CREATIVE

 

Jackson Pollack painted this picture in 1947.

He said “On the floor I am more at ease, I feel nearer, more a part of the painting, since this way I can walk around in it, work from the four sides and be literally `in’ the painting.”

I look at that painting and I think to myself, “I could do that.”

I went to the Nerman Museum in Kansas City and saw something made out of bottle caps. It was very expensive. “I could do that,” I thought.

One of my friends, a Kansas City artist of note, made a few black squiggles on a white piece of paper. Hum, I mused. “I could have done that.”  It sold at a charity auction for a lot of money.

I’ve been to the Louvre in Paris and seen the Mona Lisa by Leonardo and Rembrandt’s  Bathsheba at Her Bath. I definitely could not have done either of those or Monet’s Water Lilies or Van Gogh’s Sunflowers. But as for the famous black dot on a white canvas that once hung, and may still hang in the Modern Museum of Art, I know for sure I could have done that.

The point is, I didn’t . . . and therein lies the genius of creativity, which has been defined as bringing into existence something new. Happily, it doesn’t have to be just about art. The simplest form comes in the creation of ideas. As a writer, I love that Carl Rodgers who is widely considered to be one of the founding fathers of psychotherapy and a clinician second only to Freud says  (loosely) that the emergence of the written word grows out of the uniqueness of the individual.

In truth, I find myself overwhelmed with creativity. Who can keep up with the deluge of new digital stuff brought to us by our steep learning curve computers and cell phones. (Let me remind you that when I sold a new piece of x-ray equipment, it was obsolete by the time it was installed.)

Nor is creativity limited to tangibles. As new social problems arise, unique ways of dealing with them continue to evolve. Years ago, who would have ever thought that mothers would have trouble bonding with their children? Yet today, due to the explosion of foster care and overseas adoption, attachment and bonding problems proliferate.

One doesn’t need to be a genius to create. It is a human quality we all possess. To make a thing of beauty, a quilt, a garden,  an apple pie, provides the creator with such joy and satisfaction as to be hard to equate.

I once spent a week at Anderson Ranch surrounded by creativity.  It is an art center in Aspen Snowmass Colorado where artists of all kinds have the opportunity to share, learn and expand their talents. Each day brings new experiences, new techniques and new acquaintances whose excitement and enthusiasm  are infectiously contagious. I took a photography course from a National Geographic photographer who taught me to see my surroundings in a whole new way and to use my little point and shoot camera creatively. I ate lunch with artists working on wood projects or with clay, or paint or metal. My  exhilaration  blended with theirs. At night, everyone went home completely exhausted yet hungry for more.
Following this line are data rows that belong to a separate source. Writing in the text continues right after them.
(** * TVInsider calendar scraper: date resolution, filters and session scope

    A shallow embedding of [src/modules/scraper.py] and
    [src/modules/scraper_optimized.py].

    Conventions of the model.
    - Strings are [string]s of 7-bit characters.  Case mapping and the
      whitespace classes act on the codes below 128 exactly as Python's
      [str] methods and JavaScript's [trim] do there; codes from 128 on are
      carried along unchanged and are neither letters nor whitespace.
    - A record scraped from the page is a Python [dict] whose keys and
      values are strings: [gmap string string].
    - Python exceptions that the program catches with a bare [except] are
      modelled by [option]; exceptions that leave a function are values of
      [exn] in the monad [M] of module [Run], which also records the calls
      made to the browser and holds the local variable [driver].
    - The library functions the program calls ([str.title], [str.strip],
      [datetime.strptime], [datetime.strftime], ...) are modelled in module
      [Py], following CPython's [_strptime.py] and [datetime.py]. *)

From Stdlib Require Import ZArith Ascii String Lia.
From stdpp Require Import base option list gmap strings.

Local Open Scope string_scope.
Local Open Scope Z_scope.

#[global] Arguments String.append !_ _ / : simpl nomatch.

(** ** Python and JavaScript library operations *)

Module Py.

(** *** Characters *)

Definition code (c : ascii) : Z := Z.of_N (N_of_ascii c).

Definition between (lo hi x : Z) : bool := (lo <=? x) && (x <=? hi).

Definition is_upper (c : ascii) : bool := between 65 90 (code c).
Definition is_lower (c : ascii) : bool := between 97 122 (code c).
Definition is_cased (c : ascii) : bool := is_upper c || is_lower c.
Definition is_digit (c : ascii) : bool := between 48 57 (code c).

(** [str.isspace] on one character: TAB, LF, VT, FF, CR, FS, GS, RS, US and
    the space. *)
Definition isspace (c : ascii) : bool :=
  between 9 13 (code c) || between 28 32 (code c).

Definition to_lower (c : ascii) : ascii :=
  if is_upper c then ascii_of_N (N_of_ascii c + 32) else c.
Definition to_upper (c : ascii) : ascii :=
  if is_lower c then ascii_of_N (N_of_ascii c - 32) else c.

(** *** [str] methods *)

(** [s.lower()] *)
Fixpoint lower (s : string) : string :=
  match s with
  | "" => ""
  | String c s' => String (to_lower c) (lower s')
  end.

(** [s.title()]: a cased character is upper-cased when the previous
    character is not cased, and lower-cased otherwise. *)
Fixpoint title_from (previous_is_cased : bool) (s : string) : string :=
  match s with
  | "" => ""
  | String c s' =>
      if is_cased c
      then String (if previous_is_cased then to_lower c else to_upper c)
                  (title_from true s')
      else String c (title_from false s')
  end.
Definition title (s : string) : string := title_from false s.

Fixpoint lstrip (s : string) : string :=
  match s with
  | "" => ""
  | String c s' => if isspace c then lstrip s' else s
  end.

Fixpoint rstrip (s : string) : string :=
  match s with
  | "" => ""
  | String c s' =>
      match rstrip s' with
      | "" => if isspace c then "" else String c ""
      | r => String c r
      end
  end.

(** [s.strip()] *)
Definition strip (s : string) : string := lstrip (rstrip s).

(** [sub in s] *)
Fixpoint contains (sub s : string) : bool :=
  String.prefix sub s ||
  match s with
  | "" => false
  | String _ s' => contains sub s'
  end.

(** [s.replace(old, new)] for a non-empty [old]: occurrences are replaced
    from left to right, without overlap.  [skip] counts the characters of
    an occurrence that remain to be dropped. *)
Fixpoint replace_from (skip : nat) (old new s : string) : string :=
  match s with
  | "" => ""
  | String c s' =>
      match skip with
      | S k => replace_from k old new s'
      | O =>
          if String.prefix old s
          then new +:+ replace_from (Nat.pred (String.length old)) old new s'
          else String c (replace_from O old new s')
      end
  end.
Definition replace (old new s : string) : string := replace_from O old new s.

(** JavaScript's [String.prototype.trim]: WhiteSpace and LineTerminator
    below 128 are TAB, LF, VT, FF, CR and the space. *)
Definition js_isspace (c : ascii) : bool :=
  between 9 13 (code c) || (code c =? 32).

Fixpoint js_trim_start (s : string) : string :=
  match s with
  | "" => ""
  | String c s' => if js_isspace c then js_trim_start s' else s
  end.

Fixpoint js_trim_end (s : string) : string :=
  match s with
  | "" => ""
  | String c s' =>
      match js_trim_end s' with
      | "" => if js_isspace c then "" else String c ""
      | r => String c r
      end
  end.

Definition js_trim (s : string) : string := js_trim_start (js_trim_end s).

(** *** [datetime] *)

(** A naive [datetime]; [tod] is the time of day in microseconds
    (hour, minute, second and microsecond folded into one number). *)
Record datetime := Datetime { year : Z; month : Z; day : Z; tod : Z }.

Definition MINYEAR : Z := 1.
Definition MAXYEAR : Z := 9999.
Definition us_per_day : Z := 86400000000.

Definition _is_leap (y : Z) : bool :=
  (y mod 4 =? 0) && (negb (y mod 100 =? 0) || (y mod 400 =? 0)).

Definition _DAYS_IN_MONTH : list Z :=
  [-1; 31; 28; 31; 30; 31; 30; 31; 31; 30; 31; 30; 31].
Definition _DAYS_BEFORE_MONTH : list Z :=
  [-1; 0; 31; 59; 90; 120; 151; 181; 212; 243; 273; 304; 334].

Definition _days_in_month (y m : Z) : Z :=
  if (m =? 2) && _is_leap y then 29
  else nth (Z.to_nat m) _DAYS_IN_MONTH 0.

Definition _days_before_year (y : Z) : Z :=
  let y := y - 1 in y * 365 + y / 4 - y / 100 + y / 400.

Definition _days_before_month (y m : Z) : Z :=
  nth (Z.to_nat m) _DAYS_BEFORE_MONTH 0
  + (if (2 <? m) && _is_leap y then 1 else 0).

Definition _ymd2ord (y m d : Z) : Z :=
  _days_before_year y + _days_before_month y m + d.

(** [_check_date_fields]: the constructor raises [ValueError] otherwise. *)
Definition check_date_fields (y m d : Z) : bool :=
  between MINYEAR MAXYEAR y && between 1 12 m &&
  between 1 (_days_in_month y m) d.

(** [datetime(y, m, d)]: midnight of that day, or [ValueError]. *)
Definition make_datetime (y m d : Z) : option datetime :=
  if check_date_fields y m d then Some (Datetime y m d 0) else None.

(** [dt.replace(year=y)] *)
Definition replace_year (dt : datetime) (y : Z) : option datetime :=
  if check_date_fields y (month dt) (day dt)
  then Some (Datetime y (month dt) (day dt) (tod dt)) else None.

Definition toordinal (dt : datetime) : Z :=
  _ymd2ord (year dt) (month dt) (day dt).

(** The position of a datetime on the time line, in microseconds.
    Datetimes are compared by it; on the datetimes that [datetime] accepts
    this is Python's comparison, field by field (lemma
    [instant_lt_fields] below). *)
Definition instant (dt : datetime) : Z := toordinal dt * us_per_day + tod dt.

(** [a <= b] *)
Definition dt_leb (a b : datetime) : bool := instant a <=? instant b.

Definition _MAXORDINAL : Z := 3652059.

(** [dt - timedelta(days=n)], as an instant; [OverflowError] when the day
    leaves the range of [date]. *)
Definition minus_days (dt : datetime) (n : Z) : option Z :=
  let days := toordinal dt - n in
  if (0 <? days) && (days <=? _MAXORDINAL)
  then Some (days * us_per_day + tod dt) else None.

Definition digit_char (n : Z) : ascii := ascii_of_N (Z.to_N (48 + n)).

Definition pad2 (n : Z) : string :=
  String (digit_char (n / 10 mod 10)) (String (digit_char (n mod 10)) "").
Definition pad4 (n : Z) : string :=
  String (digit_char (n / 1000 mod 10))
    (String (digit_char (n / 100 mod 10)) (pad2 n)).

(** [dt.strftime("%Y-%m-%d")].  The year is written with four digits, as
    the C library does on Windows, where the program runs (it drives
    chromedriver-win64\chromedriver.exe); glibc leaves out the leading
    zeros of a year below 1000. *)
Definition strftime_iso (dt : datetime) : string :=
  pad4 (year dt) +:+ "-" +:+ pad2 (month dt) +:+ "-" +:+ pad2 (day dt).

(** *** [datetime.strptime]

    CPython turns the format into a regular expression ([TimeRE.pattern]),
    matches it at the start of the text ignoring case, rejects the text
    when the match does not reach its end, and builds the datetime from the
    captured groups.  Only the directives that the program uses are
    modelled: [%A], [%B], [%d], [%m] and [%Y]. *)

Inductive token :=
| TLit (c : ascii)   (* an ordinary character *)
| TSpaces            (* a run of whitespace in the format: \s+ *)
| TWeekday           (* %A *)
| TMonthName         (* %B *)
| TDay               (* %d: 3[0-1]|[1-2]\d|0[1-9]|[1-9]| [1-9] *)
| TMonthNum          (* %m: 1[0-2]|0[1-9]|[1-9] *)
| TYear.             (* %Y: \d\d\d\d *)

Definition directive (c : ascii) : option token :=
  if Ascii.eqb c "A" then Some TWeekday
  else if Ascii.eqb c "B" then Some TMonthName
  else if Ascii.eqb c "d" then Some TDay
  else if Ascii.eqb c "m" then Some TMonthNum
  else if Ascii.eqb c "Y" then Some TYear
  else None.

(** [TimeRE.pattern]: a run of whitespace becomes one [\s+], [%x] becomes
    the expression of the directive, any other character stands for itself. *)
Fixpoint pattern_from (in_spaces : bool) (format : string)
  : option (list token) :=
  match format with
  | "" => Some []
  | String c rest =>
      if isspace c then
        if in_spaces then pattern_from true rest
        else cons TSpaces <$> pattern_from true rest
      else if Ascii.eqb c "%" then
        match rest with
        | "" => None
        | String d rest' =>
            t ← directive d; cons t <$> pattern_from false rest'
        end
      else cons (TLit c) <$> pattern_from false rest
  end.
Definition pattern (format : string) : option (list token) :=
  pattern_from false format.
A member of my family is a set designer. He spends days, weeks, months creating sets for everything from grade school plays to Broadway shows. Yet after each final performance, he breaks up the sets  and throws them away. That must be called ‘disposable art.’

Another of my family uses his computer for striking pictures and portraits, and still another makes gorgeous doors and windows and outdoor sculptures out of melted glass.

I think about them now and then and every once in awhile say to myself, I bet I could do that. Then again, unqustionably not.